Knowing that this wood is suboptimally seasoned, I "bake" the wood for a bit in the oven of the cookstove. By the time this wood goes in the box, it is end-checked and 300*+. Think "quick kiln."

I suspect the moisture is more than the preferred 20%, but the decreased h20 + high temp make this wood go up quick.

Is the combustion less than, more than, or equal to a seasoned stick?

"Seasoned" stick is vague and nebulous. Undefined, given that various states have wildly different statutory definitions. (Ohio's is <=50% MC- huge help.) If you mean "air-dried to X% MC throughout" then please specify the MC. (See the issue involved?)

I find that stacking the splits near the stove for days or weeks gets the MC way down, without risk of mucking up the frau's stove. You might be concerned about that. Here, I'm talking slow kiln.
 
OK, here’s the “geeky-new nerd” answer.

The same stick of wood holds the same potential BTU’s whether it’s seasoned, green, dry or wet (actually, when wet, the potential BTU’s are higher because even water can be a source of energy). A wood fire isn’t hot enough to “burn” water, so anytime water is present in the wood (even 1%) some of the potential wood fiber BTU’s will be used to convert water into steam. The steam than carries those BTU’s out the flue, they are lost.

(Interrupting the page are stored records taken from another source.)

(* ===== verification/YamlLoad.v ===== *)
(** The loader of js-yaml
    (client/docs/swagger-ui/swagger-ui-bundle.js, lines 26470-26842, and the mark
    of its errors, 26843-26868): [safeLoad], with which the page reads the text of
    a specification, JSON or YAML.

    The state of the loader is a record with the fields that its functions read
    and write; the text and the options do not change. Warnings are left out:
    [safeLoad] is called without a handler for them. An anchor on a collection
    stands for a copy of the collection; an alias inside the collection that it
    names, which makes the document cyclic, is the error [cyclic] of the model. *)

From stdpp Require Import base list list_numbers numbers strings gmap.
From Stdlib Require Import ZArith Lia.
From S2P Require Import Prelude Uri Json YamlTypes.

Module YamlLoad.
Import Json YamlTypes.

(** ** Characters *)

Definition is_EOL (c : Z) : bool := (c =? 10) || (c =? 13).
Definition is_WHITE_SPACE (c : Z) : bool := (c =? 9) || (c =? 32).
Definition is_WS_OR_EOL (c : Z) : bool := is_WHITE_SPACE c || is_EOL c.
Definition is_FLOW_INDICATOR (c : Z) : bool := bool_decide (c ∈ [44; 91; 93; 123; 125]).
Definition fromHexCode (c : Z) : option Z := hex_digit c.

(** The character an escape in double quotes stands for. *)
Definition simpleEscapeSequence (c : Z) : option Z :=
  match List.find (λ p, p.1 =? c)
    [(48, 0); (97, 7); (98, 8); (116, 9); (9, 9); (110, 10); (118, 11); (102, 12); (114, 13); (101, 27); (32, 32); (34, 34); (47, 47);
     (92, 92); (78, 133); (95, 160); (76, 8232); (80, 8233)] with
  | Some p => Some p.2
  | None => None
  end.
Definition charFromCodepoint (c : Z) : list Z :=
  if c <=? 65535 then [c mod 65536] else [(55296 + Z.shiftr (c - 65536) 10) mod 65536; 56320 + Z.land (c - 65536) 1023].

Definition lead (c : Z) : bool := (55296 <=? c) && (c <=? 56319).
Definition trail (c : Z) : bool := (56320 <=? c) && (c <=? 57343).
Definition control (c : Z) : bool :=
  (c <=? 8) || (c =? 11) || (c =? 12) || ((14 <=? c) && (c <=? 31)) || ((127 <=? c) && (c <=? 132)) || ((134 <=? c) && (c <=? 159))
  || (c =? 65534) || (c =? 65535).
(** [PATTERN_NON_PRINTABLE]; [after] tells whether a leading surrogate is before. *)
Fixpoint non_printable (after : bool) (s : list Z) : bool :=
  match s with
  | c :: s' =>
      control c || (lead c && negb (match s' with d :: _ => trail d | [] => false end)) || (trail c && negb after)
      || non_printable (lead c) s'
  | [] => false
  end.

Definition lower_letter (c : Z) : bool := let c := Z.lor c 32 in (97 <=? c) && (c <=? 122).
(** [PATTERN_TAG_HANDLE] *)
Definition tag_handle (s : list Z) : bool :=
  one_of ["!"; "!!"] s
  || match s with
     | 33 :: s => match reverse s with 33 :: (_ :: _) as n => forallb (λ c, lower_letter c || (c =? 45)) n | _ => false end
     | _ => false
     end.
Definition tag_char (c : Z) : bool := digit c || lower_letter c || bool_decide (c ∈ js "-#;/?:@&=+$,_.!~*'()[]").
Fixpoint tag_chars (s : list Z) : bool :=
  match s with
  | 37 :: a :: b :: s' => is_hex a && is_hex b && tag_chars s'
  | c :: s' => tag_char c && tag_chars s'
  | [] => true
  end.
(** [PATTERN_TAG_URI] *)
Definition tag_uri (s : list Z) : bool :=
  match s with c :: s => negb (is_FLOW_INDICATOR c) && tag_chars s | [] => false end.

(** ** Errors *)

(** The line around a position, cut to [t] characters. *)
Definition line_end (c : Z) : bool := bool_decide (c ∈ [0; 13; 10; 8232; 8233]).
Fixpoint snippet_back (fuel : nat) (buffer : list Z) (o position : Z) : Z * bool :=
  match fuel with
  | O => (o, false)
  | S fuel =>
      if (0 <? o) && negb (line_end (nth (Z.to_nat (o - 1)) buffer 0)) then
        let o := o - 1 in
        if 73 <? 2 * (position - o) then (o + 5, true) else snippet_back fuel buffer o position
      else (o, false)
  end.
Fixpoint snippet_forward (fuel : nat) (buffer : list Z) (a position : Z) : Z * bool :=
  match fuel with
  | O => (a, false)
  | S fuel =>
      if (a <? len buffer) && negb (line_end (nth (Z.to_nat a) buffer 0)) then
        let a := a + 1 in
        if 73 <? 2 * (a - position) then (a - 5, true) else snippet_forward fuel buffer a position
      else (a, false)
  end.
Definition repeat_ (c n : Z) : list Z := replicate (Z.to_nat n) c.
(** [s.slice(a, b)] for positions that are not negative *)
Definition slice (s : list Z) (a b : Z) : list Z := take (Z.to_nat (b - a)) (drop (Z.to_nat a) s).
Definition getSnippet (buffer : list Z) (position : Z) : list Z :=
  let '(o, cut) := snippet_back 75 buffer position position in
  let n := if cut then js " ... " else [] in
  let '(a, cut) := snippet_forward 75 buffer position position in
  let i := if cut then js " ... " else [] in
  repeat_ 32 4 ++ n ++ slice buffer o a ++ i ++ [10] ++ repeat_ 32 (4 + position - o + len n) ++ js "^".
(** The message of an error at a position. *)
Definition error_at (reason : string) (name buffer : list Z) (position line column : Z) : exn :=
  NamedError (js "YAMLException") (js reason ++ name ++ js " at line " ++ dec (line + 1) ++ js ", column " ++ dec (column + 1) ++ [58; 10]
    ++ getSnippet buffer position).
Definition plain_error (reason : string) : exn := NamedError (js "YAMLException") (js reason).
Definition cyclic : exn := PlainError (js "cyclic document").

(** ** The state *)

Inductive context := FLOW_IN | FLOW_OUT | BLOCK_IN | BLOCK_OUT.
#[export] Instance context_eq_dec : EqDecision context.
Proof. solve_decision. Defined.

(** [anchorMap] has [None] for a collection that is not complete. *)
Record state := State {
  position : Z;
  line : Z;
  lineStart : Z;
  lineIndent : Z;
  version : option (list Z);
  tagMap : list (list Z * list Z);
  anchorMap : list (list Z * option yval);
  ntag : option (list Z);
  anchor : option (list Z);
  nkind : option kind;
  nresult : yval;
  documents : list yval }.

Definition with_place (s : state) (p l ls li : Z) : state :=
  State p l ls li (version s) (tagMap s) (anchorMap s) (ntag s) (anchor s) (nkind s) (nresult s) (documents s).
Definition with_position (s : state) (p : Z) : state := with_place s p (line s) (lineStart s) (lineIndent s).
Definition with_indent (s : state) (i : Z) : state := with_place s (position s) (line s) (lineStart s) i.
Definition with_node (s : state) (t a : option (list Z)) (k : option kind) (r : yval) : state :=
  State (position s) (line s) (lineStart s) (lineIndent s) (version s) (tagMap s) (anchorMap s) t a k r (documents s).
Definition with_tag (s : state) (t : option (list Z)) : state := with_node s t (anchor s) (nkind s) (nresult s).
Definition with_anchor (s : state) (a : option (list Z)) : state := with_node s (ntag s) a (nkind s) (nresult s).
Definition with_result (s : state) (r : yval) : state := with_node s (ntag s) (anchor s) (nkind s) r.
Definition with_scalar (s : state) (r : list Z) : state := with_node s (ntag s) (anchor s) (Some Scalar) (YStr r).
Definition with_anchors (s : state) (m : list (list Z * option yval)) : state :=
  State (position s) (line s) (lineStart s) (lineIndent s) (version s) (tagMap s) m (ntag s) (anchor s) (nkind s) (nresult s) (documents s).
Definition with_directives (s : state) (v : option (list Z)) (m : list (list Z * list Z)) : state :=
  State (position s) (line s) (lineStart s) (lineIndent s) v m (anchorMap s) (ntag s) (anchor s) (nkind s) (nresult s) (documents s).
Definition with_document (s : state) (d : yval) : state :=
  State (position s) (line s) (lineStart s) (lineIndent s) (version s) (tagMap s) (anchorMap s) (ntag s) (anchor s) (nkind s) (nresult s) (documents s ++ [d]).

Definition initial : state := State 0 0 0 0 None [] [] None None None YNull [].

(** [o[k] = v] and own properties, for maps of the loader. *)
Definition put {A} (o : list (list Z * A)) (k : list Z) (v : A) : list (list Z * A) :=
  if decide (k = js "__proto__") then o else obj_set o k v.
Definition has {A} (o : list (list Z * A)) (k : list Z) : bool := match obj_get o k with Some _ => true | None => false end.

Section loader.
(** [String] of a date, of a fractional number and of binary data, where they are
    the key of a mapping. *)
Variable leaf_string : yval -> list Z.
(** The text, with the final NUL, and its length without it. *)
Variables (input : list Z) (input_length : Z).

(** [e.input.charCodeAt(i)]; -1 is NaN. *)
Definition char_at (i : Z) : Z := if i <? 0 then -1 else nth (Z.to_nat i) input (-1).
Definition at_ (s : state) (k : Z) : Z := char_at (position s + k).
Definition next (s : state) (k : Z) : state := with_position s (position s + k).
Definition fail {A} (s : state) (reason : string) : result A :=
  Throw (error_at reason [] input (position s) (line s) (position s - lineStart s)).
Definition fail_named {A} (s : state) (reason : string) (name : list Z) : result A :=
  Throw (error_at reason name input (position s) (line s) (position s - lineStart s)).

(** The text from the position on, up to the first character without [p]; the
    final NUL stops every loop of this kind. *)
Fixpoint prefix_while (p : Z -> bool) (s : list Z) : list Z :=
  match s with c :: s => if p c then c :: prefix_while p s else [] | [] => [] end.
Definition rest (s : state) : list Z := drop (Z.to_nat (position s)) input.
Definition skip_while (p : Z -> bool) (s : state) : state := next s (len (prefix_while p (rest s))).

(** [captureSegment]: the text between two positions, for [result]. *)
Definition captureSegment (s : state) (t n : Z) (checkJson : bool) : result (list Z) :=
  if t <? n then
    let u := slice input t n in
    if checkJson then if forallb (λ a, (a =? 9) || (32 <=? a)) u then Ok u else fail s "expected valid JSON character"
    else if non_printable false u then fail s "the stream contains non-printable characters" else Ok u
  else Ok [].

(** ** Mappings *)

Fixpoint key_string (v : yval) : list Z :=
  match v with
  | YNull => js "null"
  | YBool b => if b then js "true" else js "false"
  | YInt z => num_to_string z
  | YStr s => s
  | YArr l => join [44] ((λ v, match v with YNull => [] | _ => key_string v end) <$> l)
  | YObj _ => js "[object Object]"
  | v => leaf_string v
  end.
(** [Object.keys(v)] with their values *)
Definition members (v : yval) : list (list Z * yval) :=
  match v with
  | YArr l => imap (λ i v, (dec (Z.of_nat i), v)) l
  | YBin l => imap (λ i v, (dec (Z.of_nat i), YInt v)) l
  | YObj o => o
  | _ => []
  end.
Definition is_object (v : yval) : bool := match v with YArr _ | YObj _ | YDate _ | YBin _ => true | _ => false end.

Definition merge_member (to : list (list Z * yval) * list (list Z)) (kv : list Z * yval) :=
  let '(t, o) := to in if has t kv.1 then (t, o) else (put t kv.1 kv.2, kv.1 :: o).
Definition mergeMappings (s : state) (to : list (list Z * yval) * list (list Z)) (n : yval) : result (list (list Z * yval) * list (list Z)) :=
  if is_object n then Ok (foldl merge_member to (members n))
  else fail s "cannot merge mappings; the provided source object is unacceptable".

(** The pair of the key [o] with the tag [r]; [a] and [u] are the line and the
    position of the key. [n] has the keys that a merge has set. *)
Definition storeMappingPair (s : state) (tn : list (list Z * yval) * list (list Z)) (r : option (list Z)) (o i : yval) (at_key : option (Z * Z)) :
    result (list (list Z * yval) * list (list Z)) :=
  let o := key_string o in
  if bool_decide (r = Some (yaml "merge")) then
    match i with YArr l => foldR (mergeMappings s) tn l | _ => mergeMappings s tn i end
  else
    let '(t, n) := tn in
    if negb (bool_decide (o ∈ n)) && has t o then
      let s := match at_key with
               | Some (a, u) => with_place s (if u =? 0 then position s else u) (if a =? 0 then line s else a) (lineStart s) (lineIndent s)
               | None => s
               end in
      fail s "duplicated mapping key"
    else Ok (put t o i, List.filter (λ k, negb (bool_decide (k = o))) n).

(** ** White space *)

Definition readLineBreak (s : state) : result state :=
  let c := at_ s 0 in
  if c =? 10 then let p := position s + 1 in Ok (with_place s p (line s + 1) p (lineIndent s))
  else if c =? 13 then let p := position s + (if at_ s 1 =? 10 then 2 else 1) in Ok (with_place s p (line s + 1) p (lineIndent s))
  else fail s "a line break is expected".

Now for the “geeky-new nerd” question… Assuming it’s gas or electric, have you considered what it’s costing you to run the cookstove to dry an armload of wood?
 
OK, here’s the “geeky-new nerd” answer.

The same stick of wood holds the same potential BTU’s whether it’s seasoned, green, dry or wet (actually, when wet, the potential BTU’s are higher because even water can be a source of energy). A wood fire isn’t hot enough to “burn” water, so anytime water is present in the wood (even 1%) some of the potential wood fiber BTU’s will be used to convert water into steam. The steam than carries those BTU’s out the flue, they are lost.

Now for the “geeky-new nerd” question… Assuming it’s gas or electric, have you considered what it’s costing you to run the cookstove to dry an armload of wood?

:bulgy-eyes:

Eh? Can you expound on that a little?
 
Dear Booga--- Old Downeast saying for people "from away" trying to become a local :

You can put a cat in the oven. It won't come out as a cupcake.

Now, how did you try to season ?:bang:
 
Got a serious Q for the more experienced and/or geeky-new nerd cool set.

Scenario:
Reached a cache of marginally-seasoned wood in the pile. Pretty small qty.

Knowing that this wood is suboptimally seasoned, I "bake" the wood for a bit in the oven of the cookstove. By the time this wood goes in the box, it is end-checked and 300*+. Think "quick kiln."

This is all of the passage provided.